# DIBP/DIAC and Vetassess deducting years - criteria



## FrozenAh (Apr 30, 2014)

Hi!

I really really need help from you guys, please advise me

there is a gap of more than 3 years between my bachelors and masters degree i was still working during my masters. let me explain in detail
- joined job after bachelors. after 3.5 years i took admission in masters (but was still working along while taking masters classes)
- all of this adds to more than 6 years of experience (in the same organization)

but I am worried that assessment authority will only count experience before masters or after it. is that the case?

Here in Pakistan both masters and bachelors take 4 years to complete (2 years for each) 

My job is most relevant to HR Adviser/Recruitment Consultant but the DIBP website states
"This occupation has a level of skill commensurate with a bachelor degree or higher qualification. At least five years of relevant experience may substitute for the formal qualification. In some instances relevant experience and/or on-the-job training may be required in addition to the formal qualification (ANZSCO Skill Level 1)."

I am not sure whether a 2 years Bachelor degree is equal to Bachelor degree by Australian standard.

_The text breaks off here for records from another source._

(* ===== verification/PostgresLaws.v ===== *)
(** * What the tables of a session promise

    The tables of [Postgres] against the stores in memory: the contract of a
    store of frames, which both keep, and the refinements of the questions, the
    snapshots, the journals and the sessions, with what differs. *)

From Stdlib Require Import Ascii.
From stdpp Require Import sorting pretty.
From S2P Require Import Prelude Ids Json Channels Types RunLog Frames Errors Wire Snapshots Sessions Rows Postgres.
Local Open Scope Z_scope.

(** ** The texts of identifiers *)

Lemma ID_text_inj i j : ID_wf i → ID_wf j → ID_to_string i = ID_to_string j → i = j.
Proof. intros Hi Hj E. apply ID_roundtrip in Hi, Hj. rewrite E, Hj in Hi. congruence. Qed.

Lemma session_text_inj s s' : sendable s → sendable s' → text_of s = text_of s' → s = s'.
Proof. intros Hs Hs' E. destruct s, s'. f_equal. by apply ID_text_inj. Qed.
Lemma frame_text_inj f f' : sendable f → sendable f' → frame_text f = frame_text f' → f = f'.
Proof. intros Hf Hf' E. destruct f, f'. f_equal. by apply ID_text_inj. Qed.
Lemma hitl_text_inj h h' : sendable h → sendable h' → hitl_text h = hitl_text h' → h = h'.
Proof. intros Hf Hf' E. destruct h, h'. f_equal. by apply ID_text_inj. Qed.

Lemma parse_frame_text f : sendable f → parse_text mkFrameId (frame_text f) = Ok f.
Proof. intros Hf. unfold parse_text, frame_text. rewrite ID_roundtrip by exact Hf. by destruct f. Qed.

(** ** The contract of a store of frames *)

Inductive FrameOp :=
  | OpGetRoot (s : SessionId) | OpSetRoot (s : SessionId) (f : FrameId) | OpGet (s : SessionId) (f : FrameId)
  | OpBindHitl (s : SessionId) (f : FrameId) (h : HitlId) | OpByHitl (s : SessionId) (h : HitlId)
  | OpUpsert (n : FrameNode) | OpDelete (s : SessionId) (f : FrameId).
Inductive FrameAns :=
  | AFrame (f : FrameId) | ANode (n : FrameNode) | ADone | AMaybe (o : option FrameId) | AFailed | APanicked.

Definition answer {E A} (f : A → FrameAns) (r : Res E A) : FrameAns :=
  match r with Ok a => f a | Err _ => AFailed | Panic => APanicked end.
Definition answered {S E A} (f : A → FrameAns) (m : M S E A) (s : S) : FrameAns * S :=
  let '(r, s) := m s in (answer f r, s).

Notation Frames := (gmap (SessionId * FrameId) FrameNode) (only parsing).

Definition set_root_of (s : SessionId) (f : FrameId) (m : Frames) : Frames :=
  map_imap (λ k n, Some (if decide (k.1 = s) then upd_root (bool_decide (k.2 = f)) n else n)) m.

(** What an operation may answer, and what the store holds then: which of two
    roots, or of two frames bound to the same question, is not said. *)
Definition frame_spec (m : Frames) (op : FrameOp) (a : FrameAns) (m' : Frames) : Prop :=
  match op with
  | OpGetRoot s => m' = m ∧
      match a with
      | AFrame f => ∃ n, m !! (s, f) = Some n ∧ is_root n = true
      | AFailed => ∀ f n, m !! (s, f) = Some n → is_root n = false
      | _ => False
      end
  | OpSetRoot s f =>
      match m !! (s, f) with
      | Some _ => a = AFrame f ∧ m' = set_root_of s f m
      | None => a = AFailed ∧ m' = m
      end
  | OpGet s f => m' = m ∧ a = match m !! (s, f) with Some n => ANode n | None => AFailed end
  | OpBindHitl s f h =>
      match m !! (s, f) with
      | Some n => a = ADone ∧ m' = <[(s, f) := upd_data (KHitl h) n]> m
      | None => a = AFailed ∧ m' = m
      end
  | OpByHitl s h => m' = m ∧ ∃ o, a = AMaybe o ∧
      match o with
      | Some f => ∃ n, m !! (s, f) = Some n ∧ is_hitl_kind h (data n) = true
      | None => ∀ f n, m !! (s, f) = Some n → is_hitl_kind h (data n) = false
      end
  | OpUpsert n => a = ANode n ∧ m' = <[(session_id n, id n) := n]> m
  | OpDelete s f =>
      match m !! (s, f) with
      | Some n => a = ANode n ∧ m' = base.delete (s, f) m
      | None => a = AFailed ∧ m' = m
      end
  end.

Section contract.
Context `{HashIter} `{Pg} `{Dates}.

(** The store in memory. *)
Definition mem_op (op : FrameOp) : Frames → FrameAns * Frames :=
  match op with
  | OpGetRoot s => answered AFrame (InMemoryFrames.get_root s)
  | OpSetRoot s f => answered AFrame (InMemoryFrames.set_root s f)
  | OpGet s f => answered ANode (InMemoryFrames.get s f)
  | OpBindHitl s f h => answered (λ _, ADone) (InMemoryFrames.bind_hitl s f h)
  | OpByHitl s h => answered AMaybe (InMemoryFrames.get_by_hitl s h)
  | OpUpsert n => answered ANode (InMemoryFrames.upsert n)
  | OpDelete s f => answered ANode (InMemoryFrames.delete s f)
  end.

(** The store in PostgreSQL. *)
Definition pg_op (op : FrameOp) : Db → FrameAns * Db :=
  match op with
  | OpGetRoot s => answered AFrame (pg_get_root_frame_id s)
  | OpSetRoot s f => answered AFrame (pg_set_root_frame_id s f)
  | OpGet s f => answered ANode (pg_get_frame s f)
  | OpBindHitl s f h => answered (λ _, ADone) (pg_bind_hitl_to_frame s f h)
  | OpByHitl s h => answered AMaybe (pg_get_frame_id_by_hitl_id s h)
  | OpUpsert n => answered ANode (pg_upsert_frame n)
  | OpDelete s f => answered ANode (pg_delete_frame s f)
  end.

Lemma mem_meets_spec op m : InMemoryFrames.keyed m →
  frame_spec m op (mem_op op m).1 (mem_op op m).2.
Proof.
  intros Hk. destruct op as [s|s f|s f|s f h|s h|n|s f]; simpl.
  - unfold InMemoryFrames.get_root. destruct (list_find _ _) as [[i [k n]]|] eqn:E; simpl; (split; [done|]).
    + apply list_find_Some in E as (Hin&[Hs Hr]&_). apply list_elem_of_lookup_2, elem_of_hash_iter in Hin.
      pose proof (Hk _ _ Hin) as ->. simpl in Hs. subst s. eauto.
    + intros f n Hn. apply list_find_None in E. rewrite Forall_forall in E. specialize (E ((s, f), n)).
      pose proof (Hk _ _ Hn) as [= -> ->]. apply not_true_iff_false. intros Hr.
      apply E; [by apply elem_of_hash_iter|done].
  - unfold answered, InMemoryFrames.set_root. by destruct (m !! (s, f)).
  - unfold InMemoryFrames.get. by destruct (m !! (s, f)).
  - unfold answered, InMemoryFrames.bind_hitl. by destruct (m !! (s, f)).
  - split; [done|]. eexists. split; [reflexivity|]. destruct (list_find _ _) as [[i [k n]]|] eqn:E; simpl.
    + apply list_find_Some in E as (Hin&[Hs Hr]&_). apply list_elem_of_lookup_2, elem_of_hash_iter in Hin.
      pose proof (Hk _ _ Hin) as ->. simpl in Hs. subst s. eauto.
    + intros f n Hn. apply list_find_None in E. rewrite Forall_forall in E. specialize (E ((s, f), n)).
      pose proof (Hk _ _ Hn) as [= -> ->]. apply not_true_iff_false. intros Hr.
      apply E; [by apply elem_of_hash_iter|done].
  - done.
  - unfold answered, InMemoryFrames.delete. by destruct (m !! (s, f)).
Qed.
End contract.

(** ** The table of frames keeps the contract *)

(** The rows are the frames, under the texts of their identifiers. *)
Record frames_rel (t : gmap (string * string) Value) (m : Frames) : Prop := {
  frames_kept : ∀ k n, m !! k = Some n → k = (session_id n, id n) ∧ frame_node_sendable n ∧
    ∃ v, frame_node_to_value n = Ok v ∧ t !! (text_of k.1, frame_text k.2) = Some v;
  frames_only : ∀ k v, t !! k = Some v → ∃ s f, k = (text_of s, frame_text f) ∧ is_Some (m !! (s, f)) }.

Lemma frames_rel_empty : frames_rel ∅ ∅.
Proof. by split. Qed.

Lemma frames_rel_keyed t m : frames_rel t m → InMemoryFrames.keyed m.
Proof. intros Hr k n Hn. by apply (frames_kept _ _ Hr) in Hn as [-> _]. Qed.

(** A row holds the frame of its key. *)
Lemma frames_rel_row t m k v : frames_rel t m → t !! k = Some v →
  ∃ n, k = (text_of (session_id n), frame_text (id n)) ∧ m !! (session_id n, id n) = Some n ∧
    frame_node_to_value n = Ok v ∧ frame_node_sendable n.
Proof.
  intros Hr Hv. destruct (frames_only _ _ Hr _ _ Hv) as (s&f&->&[n Hn]).
  destruct (frames_kept _ _ Hr _ _ Hn) as ([= -> ->]&Hs&v'&Ev&Hv'). simpl in Hv'. exists n. split; [done|].
  split; [done|]. split; [congruence|done].
Qed.

Lemma frames_rel_lookup t m s f : frames_rel t m → sendable s → sendable f →
  match m !! (s, f) with
  | Some n => ∃ v, t !! (text_of s, frame_text f) = Some v ∧ frame_node_to_value n = Ok v ∧ frame_node_sendable n
  | None => t !! (text_of s, frame_text f) = None
  end.
Proof.
  intros Hr Hs Hf. destruct (m !! (s, f)) as [n|] eqn:Hn.
  - destruct (frames_kept _ _ Hr _ _ Hn) as (_&Hsn&v&Ev&Hv). eauto.
  - destruct (t !! _) as [v|] eqn:Hv; [|done]. exfalso.
    destruct (frames_rel_row _ _ _ _ Hr Hv) as (n&[E1 E2]%pair_eq&Hn'&_&[]).
    apply session_text_inj in E1 as ->; [|done..]. apply frame_text_inj in E2 as ->; [|done..]. congruence.
Qed.

Lemma frames_rel_insert t m n v : frames_rel t m → frame_node_sendable n → frame_node_to_value n = Ok v →
  frames_rel (<[(text_of (session_id n), frame_text (id n)) := v]> t) (<[(session_id n, id n) := n]> m).
Proof.
  intros Hr Hs Ev. split.
  - intros k n'. intros [[<- <-]|[Hne Hn]]%lookup_insert_Some.
    { split; [done|]. split; [done|]. exists v. by rewrite lookup_insert_eq. }
    destruct (frames_kept _ _ Hr _ _ Hn) as (->&Hs'&v'&Ev'&Hv'). split; [done|]. split; [done|]. exists v'. split; [done|].
    rewrite lookup_insert_ne; [done|]. simpl. intros [E1 E2]%pair_eq. destruct Hs, Hs'. apply Hne.
    apply session_text_inj in E1; [|done..]. apply frame_text_inj in E2; [|done..]. congruence.
  - intros k w [[<- <-]|[Hne Hw]]%lookup_insert_Some.
    { exists (session_id n), (id n). split; [done|]. rewrite lookup_insert_eq. eauto. }
    destruct (frames_only _ _ Hr _ _ Hw) as (s&f&->&Hm). exists s, f. split; [done|].
    destruct (decide ((session_id n, id n) = (s, f))) as [<-|]; [rewrite lookup_insert_eq; eauto|by rewrite lookup_insert_ne].
Qed.

Lemma frames_rel_delete t m s f : frames_rel t m → sendable s → sendable f →
  frames_rel (base.delete (text_of s, frame_text f) t) (base.delete (s, f) m).
Proof.
  intros Hr Hs Hf. split.
  - intros k n [Hne Hn]%lookup_delete_Some. destruct (frames_kept _ _ Hr _ _ Hn) as (->&Hs'&v'&Ev'&Hv').
    split; [done|]. split; [done|]. exists v'. split; [done|]. rewrite lookup_delete_ne; [done|]. simpl. intros [E1 E2]%pair_eq.
    destruct Hs'. apply Hne. apply session_text_inj in E1; [|done..]. apply frame_text_inj in E2; [|done..]. congruence.
  - intros k w [Hne Hw]%lookup_delete_Some. destruct (frames_only _ _ Hr _ _ Hw) as (s'&f'&->&Hm). exists s', f'.
    split; [done|]. rewrite lookup_delete_ne; [done|]. by intros [= -> ->].
Qed.

(** Setting the root of a document is setting the root of its frame. *)
Lemma is_root_document n v : frame_node_to_value n = Ok v → is_true (jsonb_get "is_root" v) = is_root n.
Proof.
  unfold frame_node_to_value. destruct (frame_kind_to_value (data n)) as [d| |]; [|done..]. by intros [= <-].
Qed.
Lemma set_root_document n v b : frame_node_to_value n = Ok v →
  frame_node_to_value (upd_root b n) = Ok (jsonb_set "is_root" (Bool b) v).
Proof.
  unfold frame_node_to_value. destruct n. simpl. destruct (frame_kind_to_value data) as [d| |]; [|done..]. by intros [= <-].
Qed.
Lemma upd_root_same n : upd_root (is_root n) n = n.
Proof. by destruct n. Qed.
Lemma upd_root_sendable b n : frame_node_sendable n → frame_node_sendable (upd_root b n).
Proof. intros []. by split. Qed.

Lemma lookup_lower s f t k : lower_others s f t !! k =
  (λ v, if decide (k.1 = text_of s ∧ k.2 ≠ frame_text f ∧ is_true (jsonb_get "is_root" v) = true)
        then jsonb_set "is_root" (Bool false) v else v) <$> t !! k.
Proof. unfold lower_others. rewrite map_lookup_imap. by destruct (t !! k). Qed.
Lemma lookup_set_root s f m k : set_root_of s f m !! k =
  (λ n, if decide (k.1 = s) then upd_root (bool_decide (k.2 = f)) n else n) <$> m !! k.
Proof. unfold set_root_of. rewrite map_lookup_imap. by destruct (m !! k). Qed.

Lemma frames_rel_set_root t m s f v : frames_rel t m → sendable s → sendable f →
  t !! (text_of s, frame_text f) = Some v →
  frames_rel (<[(text_of s, frame_text f) := jsonb_set "is_root" (Bool true) v]> (lower_others s f t)) (set_root_of s f m).
Proof.
  intros Hr Hs Hf Hv. split.
  - intros k n'. rewrite lookup_set_root. intros (n&Hn&->)%fmap_Some.
    destruct (frames_kept _ _ Hr _ _ Hn) as (->&Hsn&w&Ew&Hw). pose proof Hsn as []. simpl in *.
    set (n' := if decide (session_id n = s) then _ else n).
    assert (session_id n' = session_id n ∧ id n' = id n ∧ frame_node_sendable n') as (Hs1&Hf1&Hsn').
    { unfold n'. case_decide; [|done]. split; [by destruct n|]. split; [by destruct n|by apply upd_root_sendable]. }
    rewrite Hs1, Hf1. split; [done|]. split; [done|]. unfold n'. clear n' Hs1 Hf1 Hsn'.
    destruct (decide (session_id n = s)) as [<-|Hne].
    + destruct (decide (id n = f)) as [<-|Hne].
      * rewrite lookup_insert_eq. replace v with w by congruence. eexists. split; [|done].
        rewrite bool_decide_true by done. by apply set_root_document.
      * rewrite lookup_insert_ne by (intros [_ E]%pair_eq; apply Hne; symmetry; by apply frame_text_inj).
        rewrite lookup_lower, Hw. cbn [fmap option_fmap option_map fst snd].
        rewrite (is_root_document n w Ew), bool_decide_false by done. eexists. split; [|done].
        case_decide as Hd; [by apply set_root_document|]. rewrite <- Ew. f_equal. rewrite <- (upd_root_same n) at 2. f_equal.
        destruct (is_root n); [|done]. exfalso. apply Hd. split; [done|]. split; [|done]. intros E. by apply Hne, frame_text_inj.
    + assert (text_of (session_id n) ≠ text_of s) as Ht by (intros E; by apply Hne, session_text_inj).
      rewrite lookup_insert_ne by (intros [E _]%pair_eq; done). rewrite lookup_lower, Hw. cbn [fmap option_fmap option_map fst snd].
      rewrite decide_False by (by intros [? _]). eauto.
  - intros k w Hw. assert (is_Some (t !! k)) as [w' Hw'].
    { destruct (decide (k = (text_of s, frame_text f))) as [->|Hne]; [by rewrite Hv|].
      rewrite lookup_insert_ne, lookup_lower in Hw by done. by destruct (t !! k). }
    destruct (frames_only _ _ Hr _ _ Hw') as (s'&f'&->&[n Hn]). exists s', f'. split; [done|].
    rewrite lookup_set_root, Hn. eauto.
Qed.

So what should I do if Masters equals to Australian bachelors then this means that over three years of my experience that was before and during my masters studies will be of no use. Can any of you good people please clarify what should I do. I want to claim points for all 6 years can I go ahead and apply for assessment or will they not count my years during/before masters?


----------



## FrozenAh (Apr 30, 2014)

anyone please answer suppose if Vetassess assessed 5 years of your job experience does DIBP deduct years from it too? if yes why what is the purpose of assessment authority then. Some occupations experience that require Bachelors are considered by Vetassess even if the experience was pre bachelors so Vetassess count those years as skilled too.

So the question is does DIBP has other criteria? if aseessment authority has already assessed the candidate then why would DIBP deduct years (of course I am talking about fully backed with proof employment).


----------



## shorefisher (Nov 11, 2014)

Hi,

How are you saying DIAC will reduce the experience which is considered by assessment authority?

What if it goes unnoticed and things are favorable to you, if they go as per the assessment authority.
In that case, you wont any issue right?

I'm not very familiar with your query, but I pray that your problems resolve ASAP.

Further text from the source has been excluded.